The HIPAA Safe Harbor Bill, if passed into law, would reward covered groups and business associates that have met cybersecurity practices through reduced fines and shorter compliance audits. The legislation calls for the HHS Secretary to think about whether the entity has adequately demonstrated recognized security practices have been in place for no less than one year, which may mitigate fines, lead to an early, favorable termination of an audit, or mitigate other remedies which may otherwise have been agreed with respect to resolving potential HIPAA Security Rule breaches.
The bill classifies as ‘Recognized Security Practices’ as “standards, guidelines, best practices, methodologies, procedures, and processes developed under section 2(c)(15) of the National Institute of Standards and Technology Act, the approaches promulgated under section 405(d) of the Cybersecurity Act of 2015, and other programs and processes that address cybersecurity and that are developed, recognized, or promulgated through regulations under other statutory authorities.”
The bill also confirms that its target is to cut possible sanctions, fines, and the length of audits when cybersecurity best practices are followed, and not to give the HHS the authority to grow audit lengths, fines, and penalties when an entity is found not to be in compliance with recognized security standards.

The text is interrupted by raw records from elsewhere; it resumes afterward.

Lemma own_events_end m after : history m -> seen (Model_cursor m (origin m)) <= after -> own_events m after = [].
Proof.
  intros Hm Hle. destruct (own_events m after) as [|e l] eqn:Hl; [done|].
  assert (He : e ∈ own_events m after) by (rewrite Hl; left).
  apply own_events_stored in He as (Hs & Ho & Hlt); [|done].
  pose proof (history_stored_seen _ _ Hm Hs). rewrite Ho in *. lia.
Qed.

Lemma stretch_export l peer k :
  stretch l -> stretch (map (fun e => Event_export e peer) (take k l)).
Proof.
  intros Hl i j a b Hij Ha Hb. rewrite list_lookup_fmap in Ha, Hb.
  destruct (take k l !! i) as [x|] eqn:Hx; [|done]. destruct (take k l !! j) as [y|] eqn:Hy; [|done].
  cbn in Ha, Hb. injection Ha as <-. injection Hb as <-.
  apply lookup_take_Some in Hx as [Hx _]. apply lookup_take_Some in Hy as [Hy _].
  destruct (Hl i j x y Hij Hx Hy) as (Ho & Hs & Hc).
  assert (Hexp : forall e, Event_id (Event_export e peer) = Event_id e /\
            Event_clock (Event_export e peer) = Event_clock e).
  { intros e. by destruct (Event_export_cases e peer) as [[-> _]|[-> _]]. }
  unfold Event_origin, seq_of in *. destruct (Hexp x) as [-> ->], (Hexp y) as [-> ->]. done.
Qed.

(** *** Acknowledgments *)

Definition ack_of (m : Model) (p : Origin) : N := default 0 (acks m !! p).

Lemma ack_of_record m peer claimed p :
  ack_of (Model_record_ack m peer claimed) p =
    if decide (p = peer)
    then N.max (ack_of m peer) (N.min claimed (seen (Model_cursor m (origin m))))
    else ack_of m p.
Proof.
  unfold ack_of, Model_record_ack. cbn. unfold Model_cursor.
  replace (match cursors m !! origin m with Some cursor => seen cursor | None => 0 end)
    with (seen (default Cursor_default (cursors m !! origin m))) by (by destruct (cursors m !! origin m)).
  case_decide as Hp.
  - subst p. by rewrite lookup_insert_eq.
  - by rewrite lookup_insert_ne by congruence.
Qed.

The bill has received considerable support from health IT sector stakeholder groups, including HITRUST. HITRUST believes the legislation will help to enhance the cybersecurity posture of the healthcare industry, will encourage healthcare groups to take a more positive approach to HIPAA compliance, and will ensure entities that have achieved HITRUST Cybersecurity Standard Framework (CSF) Certification are recognized for their proactive approach to safeguarding healthcare data.
The bill also has the support of the Healthcare and Public Health Sector Coordinating Council (HSCC), which believes the legislation will act as a positive reason for health providers to increase investment in cybersecurity for the benefit of regulatory compliance and patient security.
Update: December 19, 2020 – The unamended bill was passed by the Senate. The bill will not go to the President who will choose whether to sign the bill into law or veto it.